Here is what I did \begin{align}\label{1} a_{n-1} &= 3(n-1)^2-2(n-1)+1\\ &=3(n^2-2n+1)-2n+2+1\\ &=\underbrace{3n^2-2n+1}_{a_n}-6n+5\\ &=a_n-6n+5 \end{align} Thus, \begin{align} a_n-a_{n-1}=6n-5\tag{1}\label{2} \end{align} with $a_0=1$ is a first order recurrence relation for the given sequence.

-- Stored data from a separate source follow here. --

(* ================================================================== *)
(** * The Fastify primitives the sources call *)
(* ================================================================== *)

Module Fastify.
Import JS.

(** Payloads handed to [reply.send] or returned by a handler. *)
Inductive JSON : Type :=
| JStr (s : jsstring)
| JNum (n : number)
| JObj (fields : list (string * JSON)).

Inductive HTTPMethods : Type :=
| GET | HEAD | POST | PUT | DELETE | PATCH | OPTIONS | TRACE.

Definition HTTPMethods_eqb (a b : HTTPMethods) : bool :=
  match a, b with
  | GET, GET | HEAD, HEAD | POST, POST | PUT, PUT | DELETE, DELETE
  | PATCH, PATCH | OPTIONS, OPTIONS | TRACE, TRACE => true
  | _, _ => false
  end.

(** A request as the HTTP server hands it to the framework: the method,
    the path of the request target as it was sent (without the query
    string), the query string, the headers and the body. *)
Record FastifyRequest : Type := mkRequest {
  method : HTTPMethods;
  url : jsstring;
  query : jsstring;
  headers : list (jsstring * jsstring);
  body : option JSON
}.

(** [FastifyError]: every field but [message] may be missing. *)
Record FastifyError : Type := mkError {
  code : option jsstring;
  statusCode : option number;
  name : option jsstring;
  message : jsstring
}.

(** The reply object: the status code to be written, and the payload
    handed to [send] once [send] has been called.  Whether the payload
    becomes the body of the response is decided later: the server
    writes no body for a HEAD request, nor with a status 1xx, 204 or
    304, and a response schema of the route serialises the payload. *)
Record FastifyReply : Type := mkReply {
  raw_statusCode : number;
  payload : option JSON;
  sent : bool
}.

(** A fresh reply, as the framework hands it to a handler. *)
Definition newReply : FastifyReply :=
  {| raw_statusCode := Num 200; payload := None; sent := false |}.

(** ** Code that runs against a reply: state and exceptions *)

Inductive Completion (A : Type) : Type :=
| Returned (a : A)
| Thrown (e : FastifyError).
Arguments Returned {A} a.
Arguments Thrown {A} e.

Definition ReplyM (A : Type) : Type :=
  FastifyReply -> Completion A * FastifyReply.

Definition ret {A} (a : A) : ReplyM A := fun r => (Returned a, r).

Definition throw {A} (e : FastifyError) : ReplyM A := fun r => (Thrown e, r).

Definition bind {A B} (m : ReplyM A) (k : A -> ReplyM B) : ReplyM B :=
  fun r =>
    match m r with
    | (Returned a, r') => k a r'
    | (Thrown e, r') => (Thrown e, r')
    end.

Notation "x <- m ;; k" := (bind m (fun x => k))
  (at level 61, m at next level, right associativity).
Notation "m ;; k" := (bind m (fun _ => k))
  (at level 61, right associativity).

(** Decimal text of a number, for messages: the text JavaScript prints
    for the integers up to 2^53 in magnitude (it prints larger Numbers
    rounded, and in exponent form from 1e21 on). *)
Definition numberToString (n : number) : jsstring :=
  match n with
  | NaN => js "NaN"
  | Num z => js (NilZero.string_of_int (Z.to_int z))
  end.

Definition FST_ERR_BAD_STATUS_CODE (c : number) : FastifyError :=
  {| code := Some (js "FST_ERR_BAD_STATUS_CODE");
     statusCode := Some (Num 500);
     name := Some (js "FastifyError");
     message := (js "Called reply with an invalid status code: "
                 ++ numberToString c)%list |}.

(** [reply.status(code)] (alias of [reply.code]): the framework accepts
    the codes from 100 to 599 and throws on anything else. *)
Definition validStatusCode (c : number) : bool :=
  match c with
  | NaN => false
  | Num z => (100 <=? z) && (z <=? 599)
  end.

Definition status (c : number) : ReplyM unit :=
  fun r =>
    if validStatusCode c
    then (Returned tt,
          {| raw_statusCode := c; payload := payload r; sent := sent r |})
    else (Thrown (FST_ERR_BAD_STATUS_CODE c), r).

(** [reply.send(payload)]: a reply is sent once; a second [send] is
    logged and dropped. *)
Definition send (p : JSON) : ReplyM unit :=
  fun r =>
    if sent r then (Returned tt, r)
    else (Returned tt,
          {| raw_statusCode := raw_statusCode r;
             payload := Some p; sent := true |}).

(** ** Response schemas (the fragment [health.routes.ts] uses) *)

Inductive Schema : Type :=
| SString (const : option jsstring)
| SObject (properties : list (string * Schema)) (required : list string).

Fixpoint lookupField (k : string) (fields : list (string * JSON))
  : option JSON :=
  match fields with
  | [] => None
  | (k', v) :: rest => if String.eqb k' k then Some v else lookupField k rest
  end.

Fixpoint conforms (s : Schema) (v : JSON) {struct s} : bool :=
  match s, v with
  | SString None, JStr _ => true
  | SString (Some c), JStr x => jsstring_eqb x c
  | SObject props required, JObj fields =>
      forallb (fun k => match lookupField k fields with
                        | Some _ => true
                        | None => false
                        end) required
      && (fix each (ps : list (string * Schema)) : bool :=
            match ps with
            | [] => true
            | (k, sk) :: rest =>
                match lookupField k fields with
                | Some vk => conforms sk vk
                | None => true
                end && each rest
            end) props
  | _, _ => false
  end.

(** ** The instance: options, routing table, error handler *)

(** The options described here; the options of the router (case
    sensitivity, trailing and duplicate slashes, URL rewriting) keep
    their defaults. *)

Record FastifyServerOptions : Type := mkOptions {
  logger : option bool;
  bodyLimit : option Z;
  exposeHeadRoutes : option bool
}.

(** [{}], the default argument of [buildServer]. *)
Definition noOptions : FastifyServerOptions :=
  {| logger := None; bodyLimit := None; exposeHeadRoutes := None |}.

(** The options the framework accepts: a [bodyLimit], when given, is a
    positive integer (with any other, creating the instance fails and
    there is no server). *)
Definition validOptions (opts : FastifyServerOptions) : bool :=
  match bodyLimit opts with
  | Some limit => 0 <? limit
  | None => true
  end.

(** The handlers of the routing table.  The two functions of
    [health.routes.ts] are kept apart by name, so that the table tells
    which one a request reaches; [Inline] is any other handler an
    application declares. *)
Inductive RouteHandler : Type :=
| HealthController
| MethodNotAllowedHandler
| Inline (f : FastifyRequest -> ReplyM (option JSON)).
(* ===== verification/_CoqProject ===== *)
-Q . S2P
Prelude.v
Sock.v
LinuxC.v
Reno.v
CubicRoot.v
Cubic.v
Bic.v
Scalable.v
HighSpeed.v
Hybla.v
Vegas.v
Veno.v
Yeah.v
Westwood.v
Illinois.v
Htcp.v
Lp.v
Compound.v
Driver.v
Modules.v
Scoreboard.v
Sack.v
Send.v
Agent.v
Sink.v
Network.v
ParamList.v
Registry.v
Doubles.v
EventQueue.v
Heap.v
Splay.v
Calendar.v
CalendarOk.v
Schedulers.v
Timer.v
PacketQueue.v
DropTail.v
Drr.v
RoundRobin.v
DrrOk.v
Hop.v
BtPacket.v
BtLink.v
BtArq.v
BtProgress.v
BtFragment.v
Arq16.v
Arq16Ok.v
Arq16Sdu.v
Arq16Conn.v
Arq16Acks.v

But I was unable to retrieve the given sequence from this recurrence relation. Clearly, the recurrence is nonhomogeneous. So, its solution is of the form $$ a_n=a_n^h+a_n^p $$ Now, $$ a_n^h=c, \mbox{any constant} $$ Since $f(n)=-6n+5$o to find a particular solution for the non-homogeneous part, we set $a_n^p=A_1n+A_0$, where $A_1,A_0$ are constant. Substituting this into (\ref{2}) yield \begin{align*} A_1n+A_0-[A_1(n-1)+A_0]&=6n-5\\ A_1 &= 6n-5 \end{align*} I have tried this again and again but I couldn't tell what is happening? What is wrong with me?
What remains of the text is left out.